ティショットのパフォーマンスを支える“エース”の存在
20代前半の若手プレーヤーの台頭が著しい女子ツアーにあって、プロ21年目を迎えた笠はベテランのポジションにいるといっていい。長いキャリアを積み重ねているだけに、クラブ選びも独特のこだわりが感じられる。
ドライバーは「顔が良くて打感もいい」と言う、キャロウェイの23年モデル「パラダイム ◇◇◇」(10.5度)に信頼を寄せている。ヘッド体積が450㏄と小ぶりで操作しやすく、低スピンで飛ばせるアスリート系のモデルだ。

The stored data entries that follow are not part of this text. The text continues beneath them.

(** Selling a hundred and forty of a hundred turns the position around, in two
    trades that share the fee of 3,000. *)
Example apply_order_adds_contracts_witness :
  exists p trades, apply_order (d_lit (1 # 10)) 9 demo_app_position (demo_app_order 140 Short) 8
      = Ok (Some p, trades) /\
    net_contracts (Some p) (-40) /\ length trades = 2%nat /\
    AppPosition.order_matching_fees p = 3750.
Proof.
  assert (Hok : match apply_order (d_lit (1 # 10)) 9 demo_app_position (demo_app_order 140 Short) 8 with
    | Ok (Some _, trades) => bool_decide (length trades = 2%nat) | _ => false end = true) by by vm_compute.
  destruct (apply_order (d_lit (1 # 10)) 9 demo_app_position (demo_app_order 140 Short) 8)
    as [[[p|] trades]| |] eqn:Hr; try discriminate Hok.
  destruct (apply_order_adds_contracts (d_lit (1 # 10)) 9 8 demo_app_position (demo_app_order 140 Short)
    (Some p) trades 100 140 Hr) as (Hnet & _ & _ & Hfees); try (reflexivity || (cbn; lia)).
  exists p, trades. split_and!; [reflexivity|exact Hnet|by apply bool_decide_eq_true in Hok|].
  by rewrite (Hfees p).
Defined.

とくに23年シーズンは契約外の選手も含めて多くのトッププレーヤーが使い、開幕戦から女子ツアーを席巻したドライバーでもある。そして、シャフトは「ツアーAD TP」(60・SR)を挿す。
なお、前回優勝時の5年前に使っていたドライバーもキャロウェイ(エピック フラッシュ サブゼロ)だったことを考えると、このメーカーとの相性の良さがうかがえる。
女子ツアーの「ドライビングディスタンス」(平均飛距離)を見ると、このスタッツが導入された2017年は246.39ヤード(11位)。そして、約10年を経た今シーズンはここまで、同部門で240.9ヤード(38位)と、飛ばし屋が増えたためランキングは下がっているものの、飛距離はあまり落ちていない。ちなみに、今大会のスタッツをチェックすると、ドライビングディスタンスの計測ホールの一つである4Hでは、大会を通して平均248.67ヤードをマークして13位だった。
合わせて、女子ツアーのスタッツ「FWキープ率」を比べると、2017年は65.4%(38位)だったが、今シーズンは72.8%(26位T)と向上している。笠のドライバーの高いパフォーマンスを支えている“エース”の存在は見逃せない。

モデルもメーカーも“バラバラ”なFW・UT
ドライバーより下の番手を見ていこう。3W(15度)はピンの「G440 MAX」、7W(21度)は本間の「TW737 FWc」、4U(21度)はキャロウェイの「エリート MAX FAST」。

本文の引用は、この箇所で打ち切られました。